- To do: Return every entry in full, with no alterations.

[Collected data]
Definition prepare_fail_closed (fuel : nat) (initial : RootPolicySnapshot) : rio RootPolicyFailure unit :=
  let! c := the_contract in
  unless (existsb (is_owned_ipv4_guard c) (ipv4_rules initial)) (ensure_guard true) ;!
  unless (existsb (is_owned_ipv6_guard c) (ipv6_rules initial)) (ensure_guard false) ;!
  unless (owned_ipv4_lookup_tables c (ipv4_rules initial) =b? []) remove_owned_ipv4_lookups ;!
  unless (mangle_family_state c (ipv4_mangle initial) true =b? Some AttachedExact)
    (ensure_mangle_family fuel IPTABLES true) ;!
  unless (mangle_family_state c (ipv6_mangle initial) false =b? Some AttachedExact)
    (ensure_mangle_family fuel IP6TABLES false) ;!
  remove_exact_rule (legacy_selector_check c IPTABLES) (legacy_selector_delete c IPTABLES) ;!
  remove_exact_rule (legacy_selector_check c IP6TABLES) (legacy_selector_delete c IP6TABLES).

Definition verify_base : rio RootPolicyResult RootPolicySnapshot :=
  let! snapshot := fail_closed read_snapshot in
  let! c := the_contract in
  if is_ok (verify_fail_closed_base c snapshot) then act_ret snapshot
  else throw (FailClosed (Some StructuralMismatch)).

Definition route_get (i : PolicyIdentity) : str := lit "ip -4 route get 1.1.1.1 mark " ++ mark_hex i.

Definition apply_admitted (table interface : str) : rio RootPolicyResult unit :=
  fail_closed (replace_ipv4_lookup table) ;!
  let! c := the_contract in
  match active_identity c with
  | None => throw (FailClosed (Some StructuralMismatch))
  | Some i =>
      let! route := fail_closed (observe_ (route_get i)) in
      if negb (exit_code route =? 0) || negb (route_get_uses_interface (stdout route) interface) then
        let! _ := attempt remove_owned_ipv4_lookups in
        throw (FailClosed (Some RouteLookupVerificationFailed))
      else act_ret tt
  end.

Definition reconcile_authorized (fuel : nat) (admitted : bool) (interface_name : option str)
    : rio RootPolicyResult RootPolicyResult :=
  let! initial := phase record_initial (fail_closed read_snapshot) in
  stop_if_superseded ;!
  select_identity initial ;!
  phase record_prepare (fail_closed (prepare_fail_closed fuel initial)) ;!
  let! base := phase record_verify verify_base in
  stop_if_superseded ;!
  if negb admitted then act_ret (FailClosed None)
  else
    match interface_name with
    | Some interface =>
        if negb (is_safe_interface_name interface) then act_ret (FailClosed (Some InvalidInterface))
        else
          let! table := phase record_discovery (fail_closed (discover_validated_ipv4_table (ipv4_rules base) interface)) in
          stop_if_superseded ;!
          phase record_apply (apply_admitted table interface) ;!
          act_ret Enforced
    | None => act_ret (FailClosed (Some InvalidInterface))
    end.

(** An early answer is an answer. *)
Definition settle {E A} (m : rio A A) : rio E A := fun s =>
  prog_bind (m s) (fun '(r, s) =>
    Ret (option_map (fun r => match r with Ok a | Err a => Ok a end) r, s)).

(** [record_reconcile] at the end of a call. *)
Definition record {E} (started : Z) (policy_started : option Z) : rio E unit :=
  let! policy_elapsed := match policy_started with
                         | None => act_ret 0
                         | Some p => let! now := now_ in act_ret (elapsed p now)
                         end in
  let! now := now_ in
  modify (fun s => set_diagnostic s (record_reconcile (diagnostic s) (elapsed started now) policy_elapsed
    (window_diagnostic (window s)) (phases s))).

(** The locals of a call are fresh. *)
Definition fresh_call (s : rt) : rt := set_superseded (set_phases (set_window s window_default) phases_default) false.

Definition reconcile_if_current (fuel : nat) (admitted : bool) (interface_name : option str)
    : rio unit RootPolicyReconcileOutcome :=
  modify fresh_call ;!
  let! started := now_ in
  let! current := is_current in
  if negb current then record started None ;! act_ret Superseded
  else
    let! authority := probe_authority in
    if authority <>b? Ready then record started None ;! act_ret (Completed (AuthorityUnavailable authority))
    else
      let! current := is_current in
      if negb current then record started None ;! act_ret Superseded
      else
        let! policy_started := now_ in
        let! r := settle (reconcile_authorized fuel admitted interface_name) in
        record started (Some policy_started) ;!
        let! s := get in
        act_ret (if superseded s then Superseded else Completed r).

(** ** Clean-up *)

Definition clean_up {A} (f : RootPolicyCleanupFailure) (m : rio RootPolicyFailure A) : rio RootPolicyCleanupFailure A :=
  act_map_err (fun _ => f) m.

(** The identity to clean up: the active one, or the one the tables show. *)
Definition cleanup_identity : rio RootPolicyCleanupFailure bool :=
  let! c := the_contract in
  if is_some (active_identity c) then act_ret true
  else
    let! snapshot := clean_up CleanupIdentityUnavailable read_snapshot in
    let '(resolution, c) := resolve_identity c snapshot in
    modify (fun s => set_contract s c) ;!
    match resolution with
    | Selected _ => act_ret true
    | ResolutionCollision =>
        let '(found, c) := has_any_product_signature c snapshot in
        modify (fun s => set_contract s c) ;!
        if found then throw IdentityCollision else act_ret false
    end.

(** One family: the chain and the guard go only behind the jump and the old
    selector. *)
Definition cleanup_family (binary : str) (ipv4 : bool) (chain_failed guard_failed : RootPolicyCleanupFailure)
    : rio RootPolicyCleanupFailure (bool * bool) :=
  let! c := the_contract in
  let! jump := attempt (remove_all_output_jumps binary) in
  let! legacy := attempt (remove_exact_rule (legacy_selector_check c binary) (legacy_selector_delete c binary)) in
  (if is_ok jump && is_ok legacy then
     clean_up chain_failed (remove_owned_chain binary ipv4) ;!
     clean_up guard_failed (remove_guard ipv4)
   else act_ret tt) ;!
  act_ret (is_ok jump, is_ok legacy).

Definition verify_clean : rio RootPolicyCleanupFailure unit :=
  let! authority := probe_authority in
  if authority <>b? Ready then throw FinalVerificationFailed
  else
    let! snapshot := clean_up FinalVerificationFailed read_snapshot in
    let! c := the_contract in
    if negb (verify_exact_cleanup c snapshot) then throw FinalVerificationFailed
    else modify (fun s => set_contract s (clear_active_identity (contract s))).

Definition cleanup_exact : rio RootPolicyCleanupFailure unit :=
  modify fresh_call ;!
  let! present := cleanup_identity in
  if negb present then act_ret tt
  else
    clean_up Ipv4LookupDeleteFailed remove_owned_ipv4_lookups ;!
    let! (jump4, legacy4) := cleanup_family IPTABLES true Ipv4ChainDeleteFailed Ipv4GuardDeleteFailed in
    let! (jump6, legacy6) := cleanup_family IP6TABLES false Ipv6ChainDeleteFailed Ipv6GuardDeleteFailed in
    if negb jump4 then throw Ipv4OutputJumpDeleteFailed
    else if negb legacy4 then throw Ipv4LegacySelectorDeleteFailed
    else if negb jump6 then throw Ipv6OutputJumpDeleteFailed
    else if negb legacy6 then throw Ipv6LegacySelectorDeleteFailed
    else verify_clean.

- Output:
Definition prepare_fail_closed (fuel : nat) (initial : RootPolicySnapshot) : rio RootPolicyFailure unit :=
  let! c := the_contract in
  unless (existsb (is_owned_ipv4_guard c) (ipv4_rules initial)) (ensure_guard true) ;!
  unless (existsb (is_owned_ipv6_guard c) (ipv6_rules initial)) (ensure_guard false) ;!
  unless (owned_ipv4_lookup_tables c (ipv4_rules initial) =b? []) remove_owned_ipv4_lookups ;!
  unless (mangle_family_state c (ipv4_mangle initial) true =b? Some AttachedExact)
    (ensure_mangle_family fuel IPTABLES true) ;!
  unless (mangle_family_state c (ipv6_mangle initial) false =b? Some AttachedExact)
    (ensure_mangle_family fuel IP6TABLES false) ;!
  remove_exact_rule (legacy_selector_check c IPTABLES) (legacy_selector_delete c IPTABLES) ;!
  remove_exact_rule (legacy_selector_check c IP6TABLES) (legacy_selector_delete c IP6TABLES).

Definition verify_base : rio RootPolicyResult RootPolicySnapshot :=
  let! snapshot := fail_closed read_snapshot in
  let! c := the_contract in
  if is_ok (verify_fail_closed_base c snapshot) then act_ret snapshot
  else throw (FailClosed (Some StructuralMismatch)).

Definition route_get (i : PolicyIdentity) : str := lit "ip -4 route get 1.1.1.1 mark " ++ mark_hex i.

Definition apply_admitted (table interface : str) : rio RootPolicyResult unit :=
  fail_closed (replace_ipv4_lookup table) ;!
  let! c := the_contract in
  match active_identity c with
  | None => throw (FailClosed (Some StructuralMismatch))
  | Some i =>
      let! route := fail_closed (observe_ (route_get i)) in
      if negb (exit_code route =? 0) || negb (route_get_uses_interface (stdout route) interface) then
        let! _ := attempt remove_owned_ipv4_lookups in
        throw (FailClosed (Some RouteLookupVerificationFailed))
      else act_ret tt
  end.

Definition reconcile_authorized (fuel : nat) (admitted : bool) (interface_name : option str)
    : rio RootPolicyResult RootPolicyResult :=
  let! initial := phase record_initial (fail_closed read_snapshot) in
  stop_if_superseded ;!
  select_identity initial ;!
  phase record_prepare (fail_closed (prepare_fail_closed fuel initial)) ;!
  let! base := phase record_verify verify_base in
  stop_if_superseded ;!
  if negb admitted then act_ret (FailClosed None)
  else
    match interface_name with
    | Some interface =>
        if negb (is_safe_interface_name interface) then act_ret (FailClosed (Some InvalidInterface))
        else
          let! table := phase record_discovery (fail_closed (discover_validated_ipv4_table (ipv4_rules base) interface)) in
          stop_if_superseded ;!
          phase record_apply (apply_admitted table interface) ;!
          act_ret Enforced
    | None => act_ret (FailClosed (Some InvalidInterface))
    end.

(** An early answer is an answer. *)
Definition settle {E A} (m : rio A A) : rio E A := fun s =>
  prog_bind (m s) (fun '(r, s) =>
    Ret (option_map (fun r => match r with Ok a | Err a => Ok a end) r, s)).

(** [record_reconcile] at the end of a call. *)
Definition record {E} (started : Z) (policy_started : option Z) : rio E unit :=
  let! policy_elapsed := match policy_started with
                         | None => act_ret 0
                         | Some p => let! now := now_ in act_ret (elapsed p now)
                         end in
  let! now := now_ in
  modify (fun s => set_diagnostic s (record_reconcile (diagnostic s) (elapsed started now) policy_elapsed
    (window_diagnostic (window s)) (phases s))).

(** The locals of a call are fresh. *)
Definition fresh_call (s : rt) : rt := set_superseded (set_phases (set_window s window_default) phases_default) false.

Definition reconcile_if_current (fuel : nat) (admitted : bool) (interface_name : option str)
    : rio unit RootPolicyReconcileOutcome :=
  modify fresh_call ;!
  let! started := now_ in
  let! current := is_current in
  if negb current then record started None ;! act_ret Superseded
  else
    let! authority := probe_authority in
    if authority <>b? Ready then record started None ;! act_ret (Completed (AuthorityUnavailable authority))
    else
      let! current := is_current in
      if negb current then record started None ;! act_ret Superseded
      else
        let! policy_started := now_ in
        let! r := settle (reconcile_authorized fuel admitted interface_name) in
        record started (Some policy_started) ;!
        let! s := get in
        act_ret (if superseded s then Superseded else Completed r).

(** ** Clean-up *)

Definition clean_up {A} (f : RootPolicyCleanupFailure) (m : rio RootPolicyFailure A) : rio RootPolicyCleanupFailure A :=
  act_map_err (fun _ => f) m.

(** The identity to clean up: the active one, or the one the tables show. *)
Definition cleanup_identity : rio RootPolicyCleanupFailure bool :=
  let! c := the_contract in
  if is_some (active_identity c) then act_ret true
  else
    let! snapshot := clean_up CleanupIdentityUnavailable read_snapshot in
    let '(resolution, c) := resolve_identity c snapshot in
    modify (fun s => set_contract s c) ;!
    match resolution with
    | Selected _ => act_ret true
    | ResolutionCollision =>
        let '(found, c) := has_any_product_signature c snapshot in
        modify (fun s => set_contract s c) ;!
        if found then throw IdentityCollision else act_ret false
    end.

(** One family: the chain and the guard go only behind the jump and the old
    selector. *)
Definition cleanup_family (binary : str) (ipv4 : bool) (chain_failed guard_failed : RootPolicyCleanupFailure)
    : rio RootPolicyCleanupFailure (bool * bool) :=
  let! c := the_contract in
  let! jump := attempt (remove_all_output_jumps binary) in
  let! legacy := attempt (remove_exact_rule (legacy_selector_check c binary) (legacy_selector_delete c binary)) in
  (if is_ok jump && is_ok legacy then
     clean_up chain_failed (remove_owned_chain binary ipv4) ;!
     clean_up guard_failed (remove_guard ipv4)
   else act_ret tt) ;!
  act_ret (is_ok jump, is_ok legacy).

Definition verify_clean : rio RootPolicyCleanupFailure unit :=
  let! authority := probe_authority in
  if authority <>b? Ready then throw FinalVerificationFailed
  else
    let! snapshot := clean_up FinalVerificationFailed read_snapshot in
    let! c := the_contract in
    if negb (verify_exact_cleanup c snapshot) then throw FinalVerificationFailed
    else modify (fun s => set_contract s (clear_active_identity (contract s))).

Definition cleanup_exact : rio RootPolicyCleanupFailure unit :=
  modify fresh_call ;!
  let! present := cleanup_identity in
  if negb present then act_ret tt
  else
    clean_up Ipv4LookupDeleteFailed remove_owned_ipv4_lookups ;!
    let! (jump4, legacy4) := cleanup_family IPTABLES true Ipv4ChainDeleteFailed Ipv4GuardDeleteFailed in
    let! (jump6, legacy6) := cleanup_family IP6TABLES false Ipv6ChainDeleteFailed Ipv6GuardDeleteFailed in
    if negb jump4 then throw Ipv4OutputJumpDeleteFailed
    else if negb legacy4 then throw Ipv4LegacySelectorDeleteFailed
    else if negb jump6 then throw Ipv6OutputJumpDeleteFailed
    else if negb legacy6 then throw Ipv6LegacySelectorDeleteFailed
    else verify_clean.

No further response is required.